(** [do ++pi; while (v[*pi] < vp)] *)
Fixpoint np_scan_up (fuel : nat) (v : list Z) (a : list nat) (vp pi : Z) : Z :=
  match fuel with
  | O => pi
  | S f =>
      let pi := (pi + 1)%Z in
      if (np_key v a pi <? vp)%Z then np_scan_up f v a vp pi else pi
  end.

(** [do --pj; while (vp < v[*pj])] *)
Fixpoint np_scan_down (fuel : nat) (v : list Z) (a : list nat) (vp pj : Z)
  : Z :=
  match fuel with
  | O => pj
  | S f =>
      let pj := (pj - 1)%Z in
      if (vp <? np_key v a pj)%Z then np_scan_down f v a vp pj else pj
  end.

Fixpoint np_exchange (fuel : nat) (v : list Z) (a : list nat) (vp pi pj : Z)
  : list nat * Z :=
  match fuel with
  | O => (a, pi)
  | S f =>
      let pi := np_scan_up (length a) v a vp pi in
      let pj := np_scan_down (length a) v a vp pj in
      if (pj <=? pi)%Z then (a, pi)
      else np_exchange f v (np_swap a pi pj) vp pi pj
  end.

(** One partition of the positions [pl .. pr]; the result is the array and
    the position of the pivot. *)
Definition np_partition (v : list Z) (a : list nat) (pl pr : Z)
  : list nat * Z :=
  let pm := (pl + Z.shiftr (pr - pl) 1)%Z in
  let a := np_median3 v a pl pm pr in
  let vp := np_key v a pm in
  let a := np_swap a pm (pr - 1) in
  let '(a, pi) := np_exchange (length a) v a vp pl (pr - 1)%Z in
  (np_swap a pi (pr - 1), pi).

Fixpoint np_shift_right (fuel : nat) (v : list Z) (a : list nat)
         (pl vp pj : Z) : list nat * Z :=
  match fuel with
  | O => (a, pj)
  | S f =>
      if ((pl <? pj) && (vp <? np_key v a (pj - 1)))%Z%bool
      then np_shift_right f v (np_set a pj (np_get a (pj - 1))) pl vp (pj - 1)%Z
      else (a, pj)
  end.

Definition np_insert_one (v : list Z) (a : list nat) (pl pi : Z) : list nat :=
  let vi := np_get a pi in
  let '(a, pj) := np_shift_right (length a) v a pl (nth vi v 0%Z) pi in
  np_set a pj vi.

What is required: Transcribe each record exactly. Leave nothing out.

The completed task:
(** [do ++pi; while (v[*pi] < vp)] *)
Fixpoint np_scan_up (fuel : nat) (v : list Z) (a : list nat) (vp pi : Z) : Z :=
  match fuel with
  | O => pi
  | S f =>
      let pi := (pi + 1)%Z in
      if (np_key v a pi <? vp)%Z then np_scan_up f v a vp pi else pi
  end.

(** [do --pj; while (vp < v[*pj])] *)
Fixpoint np_scan_down (fuel : nat) (v : list Z) (a : list nat) (vp pj : Z)
  : Z :=
  match fuel with
  | O => pj
  | S f =>
      let pj := (pj - 1)%Z in
      if (vp <? np_key v a pj)%Z then np_scan_down f v a vp pj else pj
  end.

Fixpoint np_exchange (fuel : nat) (v : list Z) (a : list nat) (vp pi pj : Z)
  : list nat * Z :=
  match fuel with
  | O => (a, pi)
  | S f =>
      let pi := np_scan_up (length a) v a vp pi in
      let pj := np_scan_down (length a) v a vp pj in
      if (pj <=? pi)%Z then (a, pi)
      else np_exchange f v (np_swap a pi pj) vp pi pj
  end.

(** One partition of the positions [pl .. pr]; the result is the array and
    the position of the pivot. *)
Definition np_partition (v : list Z) (a : list nat) (pl pr : Z)
  : list nat * Z :=
  let pm := (pl + Z.shiftr (pr - pl) 1)%Z in
  let a := np_median3 v a pl pm pr in
  let vp := np_key v a pm in
  let a := np_swap a pm (pr - 1) in
  let '(a, pi) := np_exchange (length a) v a vp pl (pr - 1)%Z in
  (np_swap a pi (pr - 1), pi).

Fixpoint np_shift_right (fuel : nat) (v : list Z) (a : list nat)
         (pl vp pj : Z) : list nat * Z :=
  match fuel with
  | O => (a, pj)
  | S f =>
      if ((pl <? pj) && (vp <? np_key v a (pj - 1)))%Z%bool
      then np_shift_right f v (np_set a pj (np_get a (pj - 1))) pl vp (pj - 1)%Z
      else (a, pj)
  end.

Definition np_insert_one (v : list Z) (a : list nat) (pl pi : Z) : list nat :=
  let vi := np_get a pi in
  let '(a, pj) := np_shift_right (length a) v a pl (nth vi v 0%Z) pi in
  np_set a pj vi.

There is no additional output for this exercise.